After consultation with the president of Weatherford, King applied to the University of Chicago and was accepted, but had no money to travel to Chicago. He was forced to work his way there, initially following the wheat harvest northward. He put in 13-hour working days under a blistering sun, and nights sleeping in haystacks. At the Kansas border he renounced the wheat harvest, gathered up his modest earnings, and headed for Kansas City in the hope of find­ing some better form of work. Almost broke, he was hired by Union Pacific to work in Colorado replacing old rails with new, heavier steel track. The air was bracing, the food good, the work­day only 10 hours, and there were real bunks to sleep in.

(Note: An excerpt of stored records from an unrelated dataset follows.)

Lemma safe_request k rnd clock i args c c' :
  safe c -> requests c !! k = Some (i, args) ->
  handle i (run rnd clock (EvRequestVote args)) (rv_CandidateID args)
    (mkCluster (nodes c) (delete k (requests c)) (responses c) (winners c)) = Some c' -> safe c'.
Proof.
  intros Hs Hk Hh. set (c1 := mkCluster (nodes c) (delete k (requests c)) (responses c) (winners c)) in *.
  apply handle_inv in Hh as (n & n' & out & Hi & E & ->). destruct Hs as (V & G & Hinv).
  change (nodes c !! i = Some n) in Hi.
  destruct (inv_nodes _ _ _ Hinv i n Hi) as [_ _ Hn _ _ _ _].
  destruct (run_reaction _ _ _ _ _ _ _ Hn E) as (n1 & o1 & o2 & -> & Hc & He & Hr).
  rewrite (absorb_prefix _ _ _ _ _ _ _ _ Hc He).
  pose proof (inv_set_calm _ _ _ _ _ _ _ Hinv Hi Hc) as Hinv1.
  change (set_node i n1 c1) with (mkCluster (nodes (set_node i n1 c)) (delete k (requests (set_node i n1 c)))
    (responses (set_node i n1 c)) (winners (set_node i n1 c))).
  destruct Hr as [Hr|Hr].
  - do 2 eexists. eapply inv_grant; [exact Hinv1 | exact Hk | apply nodes_set | done].
  - exists V, G. eapply inv_refuse; [by apply inv_lose_request | apply nodes_set | done].
Qed.

Lemma safe_response k rnd clock i resp c c' :
  safe c -> responses c !! k = Some (i, resp) ->
  handle i (run rnd clock (EvVoteResponse resp)) ""
    (mkCluster (nodes c) (requests c) (delete k (responses c)) (winners c)) = Some c' -> safe c'.
Proof.
  intros Hs Hk Hh. set (c1 := mkCluster (nodes c) (requests c) (delete k (responses c)) (winners c)) in *.
  apply handle_inv in Hh as (n & n' & out & Hi & E & ->). destruct Hs as (V & G & Hinv).
  change (nodes c !! i = Some n) in Hi.
  destruct (inv_nodes _ _ _ Hinv i n Hi) as [_ _ Hn _ _ _ _].
  destruct (run_reaction _ _ _ _ _ _ _ Hn E) as (n1 & o1 & o2 & -> & Hc & He & Hr).
  rewrite (absorb_prefix _ _ _ _ _ _ _ _ Hc He).
  pose proof (inv_set_calm _ _ _ _ _ _ _ Hinv Hi Hc) as Hinv1.
  change (set_node i n1 c1) with (mkCluster (nodes (set_node i n1 c)) (requests (set_node i n1 c))
    (delete k (responses (set_node i n1 c))) (winners (set_node i n1 c))).
  destruct Hr as [Hr|Hr].
  - exists V, G. rewrite absorb_calm by done. eapply inv_set_calm; [by apply inv_lose_response | apply nodes_set | done].
  - do 2 eexists. eapply inv_count; [exact Hinv1 | exact Hk | apply nodes_set | done].
Qed.

(** A restart loads a term and a vote that agree with the history. *)
Lemma restart_node_ok V i n m tr n0 n' :
  node_ok V i n -> (forall j t x, V j t x -> 0 < t /\ x ∈ servers) ->
  New (config i) (Some m) (Some tr) (Some (storage n)) = inl n0 -> Start n0 = Some (n', None) ->
  node_ok V i n'.
Proof.
  intros [N1 N2 N3 N4 N5 N6 N7] Hpos En0 En'.
  destruct (Start_control _ _ _ _ _ _ En0 En') as (S1 & S2 & S3 & S4 & S5 & S6 & S7 & S8 & ps & Eps & S9). unfold loaded in S9.
  destruct (servers_configured i N1) as [Cid Cnd Cpe Cti].
  assert (allServers (NodeConfig.ID (config i) :: NodeConfig.Peers (config i)) = C) as EC.
  { apply allServers_perm. intros p. rewrite elem_of_cons, Cpe, Cid.
    destruct (decide (p = i)) as [->|]; tauto. }
  unfold control in S5, S6, S7, S8. simpl in S5, S6, S7, S8.
  injection S7 as Q1 Q2 Q3. injection S8 as T1 T2.
  assert (state_inv (state n')) as Hn'.
  { split; [done | by rewrite Q1, Q2 | by rewrite Q1 | by rewrite T1, T2]. }
  unfold stored_ok in N7. rewrite Eps in N7.
  assert (0 <= currentTerm (state n') /\ live_ok (V i) n') as [Ht Hl].
  { destruct ps as [ps|].
    - destruct (Z.ltb_spec 0 (CurrentTerm ps)) as [Hlt|Hle]; destruct S9 as [Et E]; unfold live_ok; rewrite ?Et.
      + split; [lia |]. by rewrite E.
      + split; [lia |]. intros t x HV. destruct (N7 t x HV), (Hpos _ _ _ HV). lia.
    - destruct S9 as [-> _]. split; [lia |]. intros t x HV. by destruct (N7 t x). }
  split; [done | done | done | | done | done |].
  - unfold frozen, static, control. simpl. by rewrite S5, S6, Q2, Q3, EC.
  - unfold stored_ok. rewrite S2, Eps. done.
Qed.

Finally arriving in Chicago in September 1924, he took up residence in a boarding house full of medical students, many of whom he later saw through medical school and internship. Meanwhile, he supported himself working various jobs and entered school. A year later, told by his dean that he would have to select a major subject, King replied that he hadn’t intended to major in anything— he was there for an education. Under duress he studied the college cata­logue, eventually to find an obscure major in geology and physics, that he believed “made it almost a necessity” to minor in mathematics. Thus was assembled an education that made him one of the most solidly based of earth scientists. F. J. Pettijohn remembers him in the old Chicago days thus: “He turned out to be something of an iconoclast, a sharp critic with an excel­lent analytical mind and skill in mathematical and physical analysis.... King neither needed nor accepted advice and supervision. He was a very independent individual—a student of nobody.”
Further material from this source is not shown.